Goal of the exercise –
Look through the data below for the line with "let backoff_value := (backoff_factor", and transcribe it exactly together with each line after it up to and including the line with "Definition REDIRECT_STATI : list". Give nothing else.

Dataset entries –
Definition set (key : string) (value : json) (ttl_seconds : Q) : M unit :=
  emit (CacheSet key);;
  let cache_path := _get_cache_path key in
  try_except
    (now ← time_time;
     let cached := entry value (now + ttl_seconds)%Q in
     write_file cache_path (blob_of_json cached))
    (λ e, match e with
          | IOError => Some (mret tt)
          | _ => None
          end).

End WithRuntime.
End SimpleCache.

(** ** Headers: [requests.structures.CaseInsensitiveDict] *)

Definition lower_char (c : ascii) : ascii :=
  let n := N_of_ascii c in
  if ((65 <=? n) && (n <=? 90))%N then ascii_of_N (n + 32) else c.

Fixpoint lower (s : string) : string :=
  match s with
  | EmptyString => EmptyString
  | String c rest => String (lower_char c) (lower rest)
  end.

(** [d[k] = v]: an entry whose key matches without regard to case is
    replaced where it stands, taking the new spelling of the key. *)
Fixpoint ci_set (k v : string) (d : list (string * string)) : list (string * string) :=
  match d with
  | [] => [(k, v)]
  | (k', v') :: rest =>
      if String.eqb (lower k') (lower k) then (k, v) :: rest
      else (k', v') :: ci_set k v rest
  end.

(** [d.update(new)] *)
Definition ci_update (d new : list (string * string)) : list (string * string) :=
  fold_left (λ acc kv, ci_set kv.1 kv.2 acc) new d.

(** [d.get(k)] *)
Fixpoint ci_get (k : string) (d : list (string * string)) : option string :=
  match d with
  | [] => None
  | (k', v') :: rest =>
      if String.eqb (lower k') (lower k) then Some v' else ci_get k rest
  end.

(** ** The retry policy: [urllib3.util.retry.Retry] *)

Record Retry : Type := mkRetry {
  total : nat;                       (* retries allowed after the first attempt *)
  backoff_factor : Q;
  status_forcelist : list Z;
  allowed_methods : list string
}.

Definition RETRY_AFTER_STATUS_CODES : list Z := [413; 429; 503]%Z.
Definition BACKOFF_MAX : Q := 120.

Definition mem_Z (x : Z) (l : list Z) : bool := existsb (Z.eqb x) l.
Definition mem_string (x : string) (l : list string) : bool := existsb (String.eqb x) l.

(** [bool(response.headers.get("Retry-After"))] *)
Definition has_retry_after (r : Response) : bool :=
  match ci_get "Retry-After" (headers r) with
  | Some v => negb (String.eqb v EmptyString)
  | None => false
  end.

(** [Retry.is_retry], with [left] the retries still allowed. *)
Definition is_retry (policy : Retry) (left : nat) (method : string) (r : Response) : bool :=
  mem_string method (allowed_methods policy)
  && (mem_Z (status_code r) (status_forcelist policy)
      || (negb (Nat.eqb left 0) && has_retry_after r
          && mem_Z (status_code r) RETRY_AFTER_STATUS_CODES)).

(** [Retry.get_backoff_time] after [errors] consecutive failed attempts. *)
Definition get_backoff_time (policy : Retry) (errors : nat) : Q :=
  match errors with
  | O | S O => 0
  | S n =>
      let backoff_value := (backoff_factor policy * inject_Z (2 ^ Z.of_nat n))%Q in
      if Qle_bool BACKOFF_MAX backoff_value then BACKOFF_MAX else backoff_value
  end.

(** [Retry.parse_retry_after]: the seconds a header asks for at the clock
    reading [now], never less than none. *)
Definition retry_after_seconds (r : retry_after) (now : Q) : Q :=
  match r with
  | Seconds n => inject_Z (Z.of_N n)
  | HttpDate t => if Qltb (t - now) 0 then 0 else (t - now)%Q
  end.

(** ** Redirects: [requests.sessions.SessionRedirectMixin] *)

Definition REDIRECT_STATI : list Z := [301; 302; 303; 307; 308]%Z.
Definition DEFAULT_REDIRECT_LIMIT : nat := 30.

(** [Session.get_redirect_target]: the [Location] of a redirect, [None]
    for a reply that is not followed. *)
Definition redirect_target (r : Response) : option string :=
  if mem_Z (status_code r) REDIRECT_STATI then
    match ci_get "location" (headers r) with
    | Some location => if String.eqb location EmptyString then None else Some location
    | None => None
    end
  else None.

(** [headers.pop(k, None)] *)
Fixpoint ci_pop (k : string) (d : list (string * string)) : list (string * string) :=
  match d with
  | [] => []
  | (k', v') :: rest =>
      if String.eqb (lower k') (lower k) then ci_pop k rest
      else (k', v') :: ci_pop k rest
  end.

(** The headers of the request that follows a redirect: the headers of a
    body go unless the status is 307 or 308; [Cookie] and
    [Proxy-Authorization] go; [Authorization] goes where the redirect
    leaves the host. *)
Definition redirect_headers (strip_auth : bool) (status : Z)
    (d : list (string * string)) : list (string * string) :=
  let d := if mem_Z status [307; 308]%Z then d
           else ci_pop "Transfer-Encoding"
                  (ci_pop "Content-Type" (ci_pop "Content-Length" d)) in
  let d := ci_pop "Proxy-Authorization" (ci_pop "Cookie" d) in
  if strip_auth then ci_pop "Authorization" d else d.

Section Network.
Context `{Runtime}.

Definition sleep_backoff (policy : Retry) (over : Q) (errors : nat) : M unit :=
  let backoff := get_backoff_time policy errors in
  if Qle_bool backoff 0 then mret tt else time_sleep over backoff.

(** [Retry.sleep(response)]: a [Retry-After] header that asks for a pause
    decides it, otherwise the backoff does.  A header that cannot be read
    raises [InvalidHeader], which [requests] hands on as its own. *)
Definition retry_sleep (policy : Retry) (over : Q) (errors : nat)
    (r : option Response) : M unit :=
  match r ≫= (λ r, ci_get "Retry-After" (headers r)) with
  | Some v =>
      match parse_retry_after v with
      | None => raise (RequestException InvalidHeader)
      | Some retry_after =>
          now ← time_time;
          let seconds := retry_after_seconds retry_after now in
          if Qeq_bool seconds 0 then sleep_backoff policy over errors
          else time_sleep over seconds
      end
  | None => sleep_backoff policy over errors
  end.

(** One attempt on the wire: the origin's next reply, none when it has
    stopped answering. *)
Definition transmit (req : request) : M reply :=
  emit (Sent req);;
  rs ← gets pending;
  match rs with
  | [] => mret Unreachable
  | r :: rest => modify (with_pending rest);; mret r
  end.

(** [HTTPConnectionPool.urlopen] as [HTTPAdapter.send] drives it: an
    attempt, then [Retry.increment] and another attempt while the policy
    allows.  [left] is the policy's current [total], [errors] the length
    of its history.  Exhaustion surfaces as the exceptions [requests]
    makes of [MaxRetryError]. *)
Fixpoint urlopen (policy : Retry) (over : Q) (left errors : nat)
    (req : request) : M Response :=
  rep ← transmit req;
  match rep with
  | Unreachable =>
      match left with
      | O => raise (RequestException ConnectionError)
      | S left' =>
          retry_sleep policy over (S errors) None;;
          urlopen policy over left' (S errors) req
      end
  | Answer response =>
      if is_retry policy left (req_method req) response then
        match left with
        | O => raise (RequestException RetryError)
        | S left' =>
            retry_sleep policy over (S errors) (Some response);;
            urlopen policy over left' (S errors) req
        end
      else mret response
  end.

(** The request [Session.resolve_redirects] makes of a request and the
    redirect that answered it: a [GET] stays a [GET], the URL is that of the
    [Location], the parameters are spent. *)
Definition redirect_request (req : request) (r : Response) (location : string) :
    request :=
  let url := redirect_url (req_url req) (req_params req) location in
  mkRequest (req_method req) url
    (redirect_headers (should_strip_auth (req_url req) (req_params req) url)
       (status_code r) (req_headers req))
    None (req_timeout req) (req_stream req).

Written solution –
      let backoff_value := (backoff_factor policy * inject_Z (2 ^ Z.of_nat n))%Q in
      if Qle_bool BACKOFF_MAX backoff_value then BACKOFF_MAX else backoff_value
  end.

(** [Retry.parse_retry_after]: the seconds a header asks for at the clock
    reading [now], never less than none. *)
Definition retry_after_seconds (r : retry_after) (now : Q) : Q :=
  match r with
  | Seconds n => inject_Z (Z.of_N n)
  | HttpDate t => if Qltb (t - now) 0 then 0 else (t - now)%Q
  end.

(** ** Redirects: [requests.sessions.SessionRedirectMixin] *)

Definition REDIRECT_STATI : list Z := [301; 302; 303; 307; 308]%Z.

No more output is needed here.